> _TASK DATA_
◆ ◆ ◆ ◆

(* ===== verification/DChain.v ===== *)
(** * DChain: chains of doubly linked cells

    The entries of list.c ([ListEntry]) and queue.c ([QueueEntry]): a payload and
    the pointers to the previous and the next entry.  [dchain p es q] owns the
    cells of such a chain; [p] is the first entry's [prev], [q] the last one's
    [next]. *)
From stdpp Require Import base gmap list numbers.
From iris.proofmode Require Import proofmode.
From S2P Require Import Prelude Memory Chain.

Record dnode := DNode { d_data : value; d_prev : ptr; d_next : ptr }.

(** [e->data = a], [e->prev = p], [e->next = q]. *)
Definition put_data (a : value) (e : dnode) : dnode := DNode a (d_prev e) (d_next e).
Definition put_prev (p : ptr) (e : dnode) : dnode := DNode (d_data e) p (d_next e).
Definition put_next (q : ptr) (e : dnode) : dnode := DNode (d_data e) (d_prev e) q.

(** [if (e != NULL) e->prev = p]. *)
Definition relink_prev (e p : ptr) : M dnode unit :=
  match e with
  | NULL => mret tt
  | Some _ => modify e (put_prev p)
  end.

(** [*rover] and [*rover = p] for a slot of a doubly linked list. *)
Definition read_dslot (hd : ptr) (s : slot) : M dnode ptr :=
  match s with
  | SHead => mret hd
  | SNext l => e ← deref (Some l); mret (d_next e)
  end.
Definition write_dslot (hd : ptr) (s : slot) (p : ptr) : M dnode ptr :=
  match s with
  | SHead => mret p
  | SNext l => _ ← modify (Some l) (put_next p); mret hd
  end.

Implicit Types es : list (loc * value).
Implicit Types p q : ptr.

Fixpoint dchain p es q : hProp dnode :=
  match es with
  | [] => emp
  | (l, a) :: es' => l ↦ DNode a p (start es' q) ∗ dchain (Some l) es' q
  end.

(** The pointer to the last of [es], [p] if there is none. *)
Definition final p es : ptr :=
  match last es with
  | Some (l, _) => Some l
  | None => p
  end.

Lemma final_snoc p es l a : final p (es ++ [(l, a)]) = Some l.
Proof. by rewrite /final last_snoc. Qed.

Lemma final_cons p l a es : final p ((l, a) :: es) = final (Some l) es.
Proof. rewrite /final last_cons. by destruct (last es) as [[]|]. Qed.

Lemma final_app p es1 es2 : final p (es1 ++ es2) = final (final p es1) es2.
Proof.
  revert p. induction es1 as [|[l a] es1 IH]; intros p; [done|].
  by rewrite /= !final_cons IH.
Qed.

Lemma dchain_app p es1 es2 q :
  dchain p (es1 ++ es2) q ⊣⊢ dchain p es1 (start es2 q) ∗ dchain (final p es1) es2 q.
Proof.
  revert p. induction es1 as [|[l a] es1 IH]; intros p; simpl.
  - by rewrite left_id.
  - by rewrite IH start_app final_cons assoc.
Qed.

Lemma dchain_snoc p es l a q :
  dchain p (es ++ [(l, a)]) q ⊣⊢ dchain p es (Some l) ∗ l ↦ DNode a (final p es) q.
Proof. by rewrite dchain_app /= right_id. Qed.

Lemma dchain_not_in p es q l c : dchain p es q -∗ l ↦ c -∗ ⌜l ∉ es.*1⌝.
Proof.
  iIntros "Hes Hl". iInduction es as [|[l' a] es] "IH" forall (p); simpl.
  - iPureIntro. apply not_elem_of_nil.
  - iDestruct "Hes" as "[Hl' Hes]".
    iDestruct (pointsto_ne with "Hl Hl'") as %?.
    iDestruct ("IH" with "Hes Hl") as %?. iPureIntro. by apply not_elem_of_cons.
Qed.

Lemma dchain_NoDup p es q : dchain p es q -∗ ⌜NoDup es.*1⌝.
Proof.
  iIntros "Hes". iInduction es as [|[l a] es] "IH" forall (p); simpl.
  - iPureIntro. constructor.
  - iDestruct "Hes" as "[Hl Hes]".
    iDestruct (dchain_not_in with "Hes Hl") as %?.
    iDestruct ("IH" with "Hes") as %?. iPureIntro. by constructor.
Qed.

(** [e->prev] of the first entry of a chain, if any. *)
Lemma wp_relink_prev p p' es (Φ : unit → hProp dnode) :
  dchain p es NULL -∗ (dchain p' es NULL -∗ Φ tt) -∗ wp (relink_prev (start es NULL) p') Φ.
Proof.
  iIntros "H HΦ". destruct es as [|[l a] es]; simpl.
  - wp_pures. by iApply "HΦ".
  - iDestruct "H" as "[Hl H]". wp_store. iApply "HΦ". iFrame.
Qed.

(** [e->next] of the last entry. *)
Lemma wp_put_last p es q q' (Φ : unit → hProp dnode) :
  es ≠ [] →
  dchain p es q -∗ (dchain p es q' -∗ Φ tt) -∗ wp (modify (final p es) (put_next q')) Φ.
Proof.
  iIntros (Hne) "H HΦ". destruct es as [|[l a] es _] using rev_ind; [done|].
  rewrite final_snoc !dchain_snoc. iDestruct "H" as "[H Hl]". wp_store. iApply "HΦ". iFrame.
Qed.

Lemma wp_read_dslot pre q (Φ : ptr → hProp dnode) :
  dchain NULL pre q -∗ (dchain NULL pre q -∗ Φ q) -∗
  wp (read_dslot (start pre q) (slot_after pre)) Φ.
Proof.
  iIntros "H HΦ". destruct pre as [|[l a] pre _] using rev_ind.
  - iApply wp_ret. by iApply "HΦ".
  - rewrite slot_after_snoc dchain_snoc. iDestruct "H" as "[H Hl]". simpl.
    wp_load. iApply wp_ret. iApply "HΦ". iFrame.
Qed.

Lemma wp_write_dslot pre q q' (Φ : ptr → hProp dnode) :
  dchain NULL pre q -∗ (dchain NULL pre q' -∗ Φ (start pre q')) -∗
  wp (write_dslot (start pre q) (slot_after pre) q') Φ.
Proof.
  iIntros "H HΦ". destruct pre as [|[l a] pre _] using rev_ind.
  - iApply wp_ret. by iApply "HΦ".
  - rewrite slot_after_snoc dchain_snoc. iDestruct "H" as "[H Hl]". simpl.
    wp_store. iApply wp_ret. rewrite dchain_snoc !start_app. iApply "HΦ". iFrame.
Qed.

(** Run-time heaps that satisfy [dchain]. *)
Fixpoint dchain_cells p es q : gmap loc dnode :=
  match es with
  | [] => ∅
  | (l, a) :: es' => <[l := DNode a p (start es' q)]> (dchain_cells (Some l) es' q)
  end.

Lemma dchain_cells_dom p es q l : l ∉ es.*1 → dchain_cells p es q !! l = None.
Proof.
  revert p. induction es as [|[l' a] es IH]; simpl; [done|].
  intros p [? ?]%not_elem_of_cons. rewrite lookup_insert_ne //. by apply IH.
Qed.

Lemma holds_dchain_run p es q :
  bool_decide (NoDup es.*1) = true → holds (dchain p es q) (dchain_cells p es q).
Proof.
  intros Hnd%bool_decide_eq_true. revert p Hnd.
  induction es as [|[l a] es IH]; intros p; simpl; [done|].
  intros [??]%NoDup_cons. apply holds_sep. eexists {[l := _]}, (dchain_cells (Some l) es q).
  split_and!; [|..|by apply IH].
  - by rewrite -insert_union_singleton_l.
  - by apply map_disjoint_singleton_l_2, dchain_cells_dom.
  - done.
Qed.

◆ ◆ ◆ ◆

> _EXERCISE BRIEF_
Line by line, please reproduce the records exactly.

> _ANSWER TO THE EXERCISE_
(* ===== verification/DChain.v ===== *)
(** * DChain: chains of doubly linked cells

    The entries of list.c ([ListEntry]) and queue.c ([QueueEntry]): a payload and
    the pointers to the previous and the next entry.  [dchain p es q] owns the
    cells of such a chain; [p] is the first entry's [prev], [q] the last one's
    [next]. *)
From stdpp Require Import base gmap list numbers.
From iris.proofmode Require Import proofmode.
From S2P Require Import Prelude Memory Chain.

Record dnode := DNode { d_data : value; d_prev : ptr; d_next : ptr }.

(** [e->data = a], [e->prev = p], [e->next = q]. *)
Definition put_data (a : value) (e : dnode) : dnode := DNode a (d_prev e) (d_next e).
Definition put_prev (p : ptr) (e : dnode) : dnode := DNode (d_data e) p (d_next e).
Definition put_next (q : ptr) (e : dnode) : dnode := DNode (d_data e) (d_prev e) q.

(** [if (e != NULL) e->prev = p]. *)
Definition relink_prev (e p : ptr) : M dnode unit :=
  match e with
  | NULL => mret tt
  | Some _ => modify e (put_prev p)
  end.

(** [*rover] and [*rover = p] for a slot of a doubly linked list. *)
Definition read_dslot (hd : ptr) (s : slot) : M dnode ptr :=
  match s with
  | SHead => mret hd
  | SNext l => e ← deref (Some l); mret (d_next e)
  end.
Definition write_dslot (hd : ptr) (s : slot) (p : ptr) : M dnode ptr :=
  match s with
  | SHead => mret p
  | SNext l => _ ← modify (Some l) (put_next p); mret hd
  end.

Implicit Types es : list (loc * value).
Implicit Types p q : ptr.

Fixpoint dchain p es q : hProp dnode :=
  match es with
  | [] => emp
  | (l, a) :: es' => l ↦ DNode a p (start es' q) ∗ dchain (Some l) es' q
  end.

(** The pointer to the last of [es], [p] if there is none. *)
Definition final p es : ptr :=
  match last es with
  | Some (l, _) => Some l
  | None => p
  end.

Lemma final_snoc p es l a : final p (es ++ [(l, a)]) = Some l.
Proof. by rewrite /final last_snoc. Qed.

Lemma final_cons p l a es : final p ((l, a) :: es) = final (Some l) es.
Proof. rewrite /final last_cons. by destruct (last es) as [[]|]. Qed.

Lemma final_app p es1 es2 : final p (es1 ++ es2) = final (final p es1) es2.
Proof.
  revert p. induction es1 as [|[l a] es1 IH]; intros p; [done|].
  by rewrite /= !final_cons IH.
Qed.

Lemma dchain_app p es1 es2 q :
  dchain p (es1 ++ es2) q ⊣⊢ dchain p es1 (start es2 q) ∗ dchain (final p es1) es2 q.
Proof.
  revert p. induction es1 as [|[l a] es1 IH]; intros p; simpl.
  - by rewrite left_id.
  - by rewrite IH start_app final_cons assoc.
Qed.

Lemma dchain_snoc p es l a q :
  dchain p (es ++ [(l, a)]) q ⊣⊢ dchain p es (Some l) ∗ l ↦ DNode a (final p es) q.
Proof. by rewrite dchain_app /= right_id. Qed.

Lemma dchain_not_in p es q l c : dchain p es q -∗ l ↦ c -∗ ⌜l ∉ es.*1⌝.
Proof.
  iIntros "Hes Hl". iInduction es as [|[l' a] es] "IH" forall (p); simpl.
  - iPureIntro. apply not_elem_of_nil.
  - iDestruct "Hes" as "[Hl' Hes]".
    iDestruct (pointsto_ne with "Hl Hl'") as %?.
    iDestruct ("IH" with "Hes Hl") as %?. iPureIntro. by apply not_elem_of_cons.
Qed.

Lemma dchain_NoDup p es q : dchain p es q -∗ ⌜NoDup es.*1⌝.
Proof.
  iIntros "Hes". iInduction es as [|[l a] es] "IH" forall (p); simpl.
  - iPureIntro. constructor.
  - iDestruct "Hes" as "[Hl Hes]".
    iDestruct (dchain_not_in with "Hes Hl") as %?.
    iDestruct ("IH" with "Hes") as %?. iPureIntro. by constructor.
Qed.

(** [e->prev] of the first entry of a chain, if any. *)
Lemma wp_relink_prev p p' es (Φ : unit → hProp dnode) :
  dchain p es NULL -∗ (dchain p' es NULL -∗ Φ tt) -∗ wp (relink_prev (start es NULL) p') Φ.
Proof.
  iIntros "H HΦ". destruct es as [|[l a] es]; simpl.
  - wp_pures. by iApply "HΦ".
  - iDestruct "H" as "[Hl H]". wp_store. iApply "HΦ". iFrame.
Qed.

(** [e->next] of the last entry. *)
Lemma wp_put_last p es q q' (Φ : unit → hProp dnode) :
  es ≠ [] →
  dchain p es q -∗ (dchain p es q' -∗ Φ tt) -∗ wp (modify (final p es) (put_next q')) Φ.
Proof.
  iIntros (Hne) "H HΦ". destruct es as [|[l a] es _] using rev_ind; [done|].
  rewrite final_snoc !dchain_snoc. iDestruct "H" as "[H Hl]". wp_store. iApply "HΦ". iFrame.
Qed.

Lemma wp_read_dslot pre q (Φ : ptr → hProp dnode) :
  dchain NULL pre q -∗ (dchain NULL pre q -∗ Φ q) -∗
  wp (read_dslot (start pre q) (slot_after pre)) Φ.
Proof.
  iIntros "H HΦ". destruct pre as [|[l a] pre _] using rev_ind.
  - iApply wp_ret. by iApply "HΦ".
  - rewrite slot_after_snoc dchain_snoc. iDestruct "H" as "[H Hl]". simpl.
    wp_load. iApply wp_ret. iApply "HΦ". iFrame.
Qed.

Lemma wp_write_dslot pre q q' (Φ : ptr → hProp dnode) :
  dchain NULL pre q -∗ (dchain NULL pre q' -∗ Φ (start pre q')) -∗
  wp (write_dslot (start pre q) (slot_after pre) q') Φ.
Proof.
  iIntros "H HΦ". destruct pre as [|[l a] pre _] using rev_ind.
  - iApply wp_ret. by iApply "HΦ".
  - rewrite slot_after_snoc dchain_snoc. iDestruct "H" as "[H Hl]". simpl.
    wp_store. iApply wp_ret. rewrite dchain_snoc !start_app. iApply "HΦ". iFrame.
Qed.

(** Run-time heaps that satisfy [dchain]. *)
Fixpoint dchain_cells p es q : gmap loc dnode :=
  match es with
  | [] => ∅
  | (l, a) :: es' => <[l := DNode a p (start es' q)]> (dchain_cells (Some l) es' q)
  end.

Lemma dchain_cells_dom p es q l : l ∉ es.*1 → dchain_cells p es q !! l = None.
Proof.
  revert p. induction es as [|[l' a] es IH]; simpl; [done|].
  intros p [? ?]%not_elem_of_cons. rewrite lookup_insert_ne //. by apply IH.
Qed.

Lemma holds_dchain_run p es q :
  bool_decide (NoDup es.*1) = true → holds (dchain p es q) (dchain_cells p es q).
Proof.
  intros Hnd%bool_decide_eq_true. revert p Hnd.
  induction es as [|[l a] es IH]; intros p; simpl; [done|].
  intros [??]%NoDup_cons. apply holds_sep. eexists {[l := _]}, (dchain_cells (Some l) es q).
  split_and!; [|..|by apply IH].
  - by rewrite -insert_union_singleton_l.
  - by apply map_disjoint_singleton_l_2, dchain_cells_dom.
  - done.
Qed.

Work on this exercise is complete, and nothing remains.